> _EXERCISE_
The lines below starting at the line containing "xgroup_create_spec : forall" and ending at the line containing "pending r' s g = pending r s g ∪" are to be repeated exactly, with both ends kept and nothing else added.

> _DATASET RECORDS_

(* ===== verification/RedisServer.v ===== *)
(** * RedisServer: the interface of the Redis server

    The commands the program sends, over a server state [R] it cannot see, with
    the documented effect of each command as laws on observations: the
    entries of a stream, the entries a consumer group has not been handed
    ([undelivered]) or has been handed and not acknowledged ([pending]), whether
    its position is beyond the end of the stream ([ahead]), and the members of a
    sorted set with their scores.  The worker, the publisher and
    the HTTP handlers are verified against this interface; [SimRedis] of the file
    Simulation is an executable server that satisfies it. *)

From S2P Require Import Prelude.

(** Field/value pairs of a stream entry; [redis.XMessage]. *)
Abbreviation fields := (gmap string string).

Record XMessage := mkXMessage { ID : string; Values : fields }.

#[global] Instance XMessage_eq_dec : EqDecision XMessage.
Proof. solve_decision. Defined.

(** ** Commands and observations *)

Class RedisCmds (R : Type) := {
  stream : R -> string -> list XMessage;
  has_group : R -> string -> string -> bool;
  undelivered : R -> string -> string -> gset string;
  pending : R -> string -> string -> gset string;
  (** the group was set to an id after every id of the stream so far: entries that
      are added below it are not handed to it *)
  ahead : R -> string -> string -> bool;
  zset : R -> string -> gmap string Z;
  (** [XADD key * field value ...] at a server time in milliseconds *)
  xadd : Z -> string -> fields -> R -> string * R;
  (** [XGROUP CREATE key group 0 MKSTREAM]: false when the group exists *)
  xgroup_create : string -> string -> R -> bool * R;
  (** [XGROUP SETID key group id]: an error text, or none *)
  xgroup_setid : string -> string -> string -> R -> option string * R;
  (** [XREADGROUP GROUP group consumer COUNT n STREAMS key >] *)
  xreadgroup : Z -> string -> string -> string -> nat -> R -> list XMessage * R;
  (** [XAUTOCLAIM key group consumer min-idle 0-0 COUNT n] *)
  xautoclaim : Z -> string -> string -> string -> Z -> nat -> R -> list XMessage * R;
  (** [XACK key group id] *)
  xack : string -> string -> string -> R -> R;
  (** [ZADD key score member] *)
  zadd : string -> Z -> string -> R -> R;
  (** [ZRANGEBYSCORE key -inf max LIMIT 0 n] *)
  zrangebyscore : string -> Z -> nat -> R -> list string;
  (** [ZREM key member]: the number of members removed *)
  zrem : string -> string -> R -> Z * R;
}.

Section Defs.
Context {R : Type} `{RedisCmds R}.

Definition stream_ids (r : R) (s : string) : list string := map ID (stream r s).

(** Entries the group will still be handed, for the first time or again. *)
Definition outstanding (r : R) (s g : string) : gset string := undelivered r s g ∪ pending r s g.

(** A command that leaves streams, groups and sorted sets as they are, except
    what is named. *)
Definition same_streams (r r' : R) : Prop := forall s, stream r' s = stream r s.
Definition same_groups (r r' : R) : Prop :=
  forall s g, has_group r' s g = has_group r s g /\ ahead r' s g = ahead r s g /\
              undelivered r' s g = undelivered r s g /\ pending r' s g = pending r s g.
Definition same_zsets (r r' : R) : Prop := forall k, zset r' k = zset r k.

(** One entry of a group is no longer pending. *)
Definition acknowledged (s g id : string) (r r' : R) : Prop :=
  same_streams r r' /\ same_zsets r r' /\
  (forall s' g', has_group r' s' g' = has_group r s' g' /\ ahead r' s' g' = ahead r s' g') /\
  (forall s' g', undelivered r' s' g' = undelivered r s' g') /\
  (forall s' g', pending r' s' g' = if decide (s' = s /\ g' = g) then pending r s' g' ∖ {[id]} else pending r s' g').

(** A sorted set has a member with a score. *)
Definition zadded (k : string) (sc : Z) (m : string) (r r' : R) : Prop :=
  same_streams r r' /\ same_groups r r' /\
  (forall k', zset r' k' = if decide (k' = k) then <[m := sc]> (zset r k) else zset r k').
End Defs.

(** ** Documented behaviour *)

Class RedisLaws (R : Type) `{RedisCmds R} := {
  xadd_fresh : forall now s v r id r', xadd now s v r = (id, r') ->
    id <> "" /\ id ∉ stream_ids r s;
  xadd_stream : forall now s v r id r', xadd now s v r = (id, r') ->
    forall s', stream r' s' = if decide (s' = s) then stream r s ++ [mkXMessage id v] else stream r s';
  xadd_groups : forall now s v r id r', xadd now s v r = (id, r') ->
    forall s' g, has_group r' s' g = has_group r s' g /\ pending r' s' g = pending r s' g /\
      undelivered r s' g ⊆ undelivered r' s' g /\
      (ahead r s' g = false -> ahead r' s' g = false /\
       undelivered r' s' g =
         if decide (s' = s /\ has_group r s g = true) then {[id]} ∪ undelivered r s' g
         else undelivered r s' g);
  xadd_zsets : forall now s v r id r', xadd now s v r = (id, r') -> same_zsets r r';

  xgroup_create_spec : forall s g r b r', xgroup_create s g r = (b, r') ->
    b = negb (has_group r s g) /\ same_streams r r' /\ same_zsets r r' /\
    (b = false -> r' = r) /\
    (forall s' g', has_group r' s' g' = has_group r s' g' || bool_decide (s' = s /\ g' = g)) /\
    (b = true -> undelivered r' s g = list_to_set (stream_ids r s) /\ pending r' s g = ∅ /\ ahead r' s g = false) /\
    (forall s' g', (s' <> s \/ g' <> g) ->
       undelivered r' s' g' = undelivered r s' g' /\ pending r' s' g' = pending r s' g' /\
       ahead r' s' g' = ahead r s' g');

  (** the group will be handed entries of the stream after [id], whether or not it
      was handed them before; what is pending stays so *)
  xgroup_setid_frame : forall s g id r e r', xgroup_setid s g id r = (e, r') ->
    same_streams r r' /\ same_zsets r r' /\
    (forall s' g', has_group r' s' g' = has_group r s' g' /\ pending r' s' g' = pending r s' g') /\
    (forall s' g', (s' <> s \/ g' <> g) ->
       undelivered r' s' g' = undelivered r s' g' /\ ahead r' s' g' = ahead r s' g') /\
    (is_Some e -> r' = r) /\ (e = None -> undelivered r' s g ⊆ list_to_set (stream_ids r s));
  xgroup_setid_start : forall s g id r e r', xgroup_setid s g id r = (e, r') -> id ∈ ["0"; "0-0"; "$"] ->
    (e = None <-> has_group r s g = true) /\
    (e = None -> ahead r' s g = false /\
       undelivered r' s g = if decide (id = "$") then ∅ else list_to_set (stream_ids r s));

  xreadgroup_msgs : forall now s g c n r ms r', xreadgroup now s g c n r = (ms, r') ->
    (length ms <= n)%nat /\ (forall m, m ∈ ms -> m ∈ stream r s /\ ID m ∈ undelivered r s g);
  xreadgroup_frame : forall now s g c n r ms r', xreadgroup now s g c n r = (ms, r') ->
    same_streams r r' /\ same_zsets r r' /\
    (forall s' g', has_group r' s' g' = has_group r s' g' /\ ahead r' s' g' = ahead r s' g') /\
    (forall s' g', (s' <> s \/ g' <> g) ->
       undelivered r' s' g' = undelivered r s' g' /\ pending r' s' g' = pending r s' g');
  xreadgroup_move : forall now s g c n r ms r', xreadgroup now s g c n r = (ms, r') ->
    undelivered r' s g = undelivered r s g ∖ list_to_set (map ID ms) /\
    pending r' s g = pending r s g ∪ list_to_set (map ID ms);

  xautoclaim_msgs : forall now s g c idle n r ms r', xautoclaim now s g c idle n r = (ms, r') ->
    (length ms <= n)%nat /\ (forall m, m ∈ ms -> m ∈ stream r s /\ ID m ∈ pending r s g);
  xautoclaim_frame : forall now s g c idle n r ms r', xautoclaim now s g c idle n r = (ms, r') ->
    same_streams r r' /\ same_zsets r r' /\ same_groups r r';

  xack_frame : forall s g id r, acknowledged s g id r (xack s g id r);
  zadd_spec : forall k sc m r, zadded k sc m r (zadd k sc m r);

  zrangebyscore_spec : forall k mx n r m, m ∈ zrangebyscore k mx n r ->
    exists sc, zset r k !! m = Some sc /\ sc <= mx;
  zrangebyscore_limit : forall k mx n r, (length (zrangebyscore k mx n r) <= n)%nat;
  (** a nonempty due set is not reported empty *)
  zrangebyscore_due : forall k mx n r m sc, (0 < n)%nat -> zset r k !! m = Some sc -> sc <= mx ->
    zrangebyscore k mx n r <> [];

  zrem_spec : forall k m r c r', zrem k m r = (c, r') ->
    same_streams r r' /\ same_groups r r' /\
    c = (if decide (is_Some (zset r k !! m)) then 1 else 0) /\
    (forall k', zset r' k' = if decide (k' = k) then delete m (zset r k) else zset r k');
}.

> _WRITTEN RESPONSE_
  xgroup_create_spec : forall s g r b r', xgroup_create s g r = (b, r') ->
    b = negb (has_group r s g) /\ same_streams r r' /\ same_zsets r r' /\
    (b = false -> r' = r) /\
    (forall s' g', has_group r' s' g' = has_group r s' g' || bool_decide (s' = s /\ g' = g)) /\
    (b = true -> undelivered r' s g = list_to_set (stream_ids r s) /\ pending r' s g = ∅ /\ ahead r' s g = false) /\
    (forall s' g', (s' <> s \/ g' <> g) ->
       undelivered r' s' g' = undelivered r s' g' /\ pending r' s' g' = pending r s' g' /\
       ahead r' s' g' = ahead r s' g');

  (** the group will be handed entries of the stream after [id], whether or not it
      was handed them before; what is pending stays so *)
  xgroup_setid_frame : forall s g id r e r', xgroup_setid s g id r = (e, r') ->
    same_streams r r' /\ same_zsets r r' /\
    (forall s' g', has_group r' s' g' = has_group r s' g' /\ pending r' s' g' = pending r s' g') /\
    (forall s' g', (s' <> s \/ g' <> g) ->
       undelivered r' s' g' = undelivered r s' g' /\ ahead r' s' g' = ahead r s' g') /\
    (is_Some e -> r' = r) /\ (e = None -> undelivered r' s g ⊆ list_to_set (stream_ids r s));
  xgroup_setid_start : forall s g id r e r', xgroup_setid s g id r = (e, r') -> id ∈ ["0"; "0-0"; "$"] ->
    (e = None <-> has_group r s g = true) /\
    (e = None -> ahead r' s g = false /\
       undelivered r' s g = if decide (id = "$") then ∅ else list_to_set (stream_ids r s));

  xreadgroup_msgs : forall now s g c n r ms r', xreadgroup now s g c n r = (ms, r') ->
    (length ms <= n)%nat /\ (forall m, m ∈ ms -> m ∈ stream r s /\ ID m ∈ undelivered r s g);
  xreadgroup_frame : forall now s g c n r ms r', xreadgroup now s g c n r = (ms, r') ->
    same_streams r r' /\ same_zsets r r' /\
    (forall s' g', has_group r' s' g' = has_group r s' g' /\ ahead r' s' g' = ahead r s' g') /\
    (forall s' g', (s' <> s \/ g' <> g) ->
       undelivered r' s' g' = undelivered r s' g' /\ pending r' s' g' = pending r s' g');
  xreadgroup_move : forall now s g c n r ms r', xreadgroup now s g c n r = (ms, r') ->
    undelivered r' s g = undelivered r s g ∖ list_to_set (map ID ms) /\
    pending r' s g = pending r s g ∪ list_to_set (map ID ms);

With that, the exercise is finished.